*Data excerpts*:
(* ===== verification/StorageFacts.v ===== *)
(** * The storage keeps its invariant

    Preservation of [storage_ok] by the operations of [MemoryStorage.v], and what each of
    them does to the chains. *)

From S2P Require Import Prelude Values Errors Snapshot Order CollationFacts Compare KeyOrder.
From S2P Require Import Table Index IndexFacts MemoryStorage StorageInv.

Section storage_facts.

(** ** Removing index entries *)

Notation removed_entries o removed := ((λ rv : RowId * Version, entry_of o rv.1 rv.2) <$> removed).

(** The entries of [removed] are in the index, with keys that can be computed. *)
Definition removable (removed : list (RowId * Version)) (ix : Index) : Prop :=
  index_wf ix ∧
  Forall (λ rv, extract (ix_order ix) (v_data rv.2) = Ok (key_of (ix_order ix) (v_data rv.2))) removed ∧
  ∃ rest, ix_entries ix ≡ₚ removed_entries (ix_order ix) removed ++ rest.

(** [ix'] is [ix] without them. *)
Record stripped (removed : list (RowId * Version)) (ix ix' : Index) : Prop := {
  sp_wf : index_wf ix';
  sp_entries : ix_entries ix ≡ₚ removed_entries (ix_order ix) removed ++ ix_entries ix';
  sp_table : ix_table ix' = ix_table ix;
  sp_shape : ix_shape ix' = ix_shape ix;
  sp_order : ix_order ix' = ix_order ix;
}.

Lemma set_indexes_id s : set_indexes (indexes s) s = s.
Proof. by destruct s. Qed.
Lemma delete_ok s t tid id r s' :
  storage_ok s → enrolled s t → delete_row t tid id s = (r, s') →
  match r with
  | Ok _ => ∃ tb vs v, tables s !! tid = Some tb ∧ rows tb !! id = Some (vs ++ [v]) ∧
      v_xmax v = None ∧ (v_xmin v = t ∨ status s (v_xmin v) = Committed) ∧
      wrote t tid id (UDelete tid id) (vs ++ [set_xmax (Some t) v]) s s'
  | Err _ => s' = s
  end.
Proof.
  intros Hok Hen. unfold delete_row, mbind, stateful_bind, reads.
  destruct (check_current t tid id s) as [[]|] eqn:Hcur; [|by intros [= <- <-]].
  destruct (check_current_ok _ _ _ _ Hcur) as (tb & vs & v & Htid & Hrow & Hx & Hm).
  destruct (writing_txn t s) as [wr s1] eqn:Hwt.
  pose proof (writing_txn_ok _ _ _ _ Hok Hen Hwt) as Hw.
  destruct wr as [st|]; [|destruct Hw as [-> _]; by intros [= <- <-]].
  destruct Hw as (Hok1 & -> & Ht & Hst & Hdef). unfold write_delete. simpl. rewrite Htid.
  unfold supersede. simpl. rewrite Hrow.
  assert (Hne : ∃ a l, vs ++ [v] = a :: l) by (destruct vs; simpl; eauto).
  destruct Hne as (a & l & Hcons). rewrite Hcons, <- Hcons, alter_last_snoc.
  set (vs' := vs ++ [set_xmax (Some t) v]). intros [= <- <-]. exists tb, vs, v. do 4 (split; [done|]).
  pose proof (proj1 (bo_tables _ Hok _ _ Htid)) as Hwf.
  set (tb' := with_rows tb (<[id := vs']> (rows tb))).
  assert (Hb : body_ok (put_table tid tb' (put_txn t st s))).
  { apply remark_ok; [apply Hok1|done| |].
    - apply table_wf_set; [done|by eexists|]. apply chain_mark. by apply (tw_chains _ Hwf id).
    - intros o. rewrite entries_of_insert, (entries_of_lookup o _ _ _ Hrow).
      unfold vs'. by rewrite row_entries_undo. }
  rewrite <- (set_indexes_id (put_table tid tb' (put_txn t st s))) in Hb. split.
  - rewrite <- (set_indexes_id (put_table tid tb' (put_txn t st s))).
    eapply (logged_ok (put_txn t st s) t st tid tb tb' _ id vs' _ KDelete);
      [exact Hok1|done|done|done|exact Hb|done|simpl; by rewrite decide_True|..].
    + apply written_delete; [|done]. rewrite <- Hrow.
      by apply (tx_log _ _ _ (so_txns _ Hok1 _ _ Ht) Hst).
    + intros t' st' Hne' Ht'. simpl in Ht'. rewrite lookup_insert_ne in Ht' by done.
      by apply (current_is_free s t tid tb id vs v t' st').
    + intros t' Hne' Hu. rewrite Hrow in Hu. by apply untouched_delete.
  - exists tb, tb'. split_and!; try done. rewrite Hrow. simpl. unfold vs'. by rewrite erase_delete.
  - exists st. split; [done|]. split; [done|]. simpl. rewrite insert_insert_eq. by rewrite Hst.
Qed.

*Task directions*: List the lines of the entries that include "RowId".

*Solution*:
Notation removed_entries o removed := ((λ rv : RowId * Version, entry_of o rv.1 rv.2) <$> removed).
Definition removable (removed : list (RowId * Version)) (ix : Index) : Prop :=
Record stripped (removed : list (RowId * Version)) (ix ix' : Index) : Prop := {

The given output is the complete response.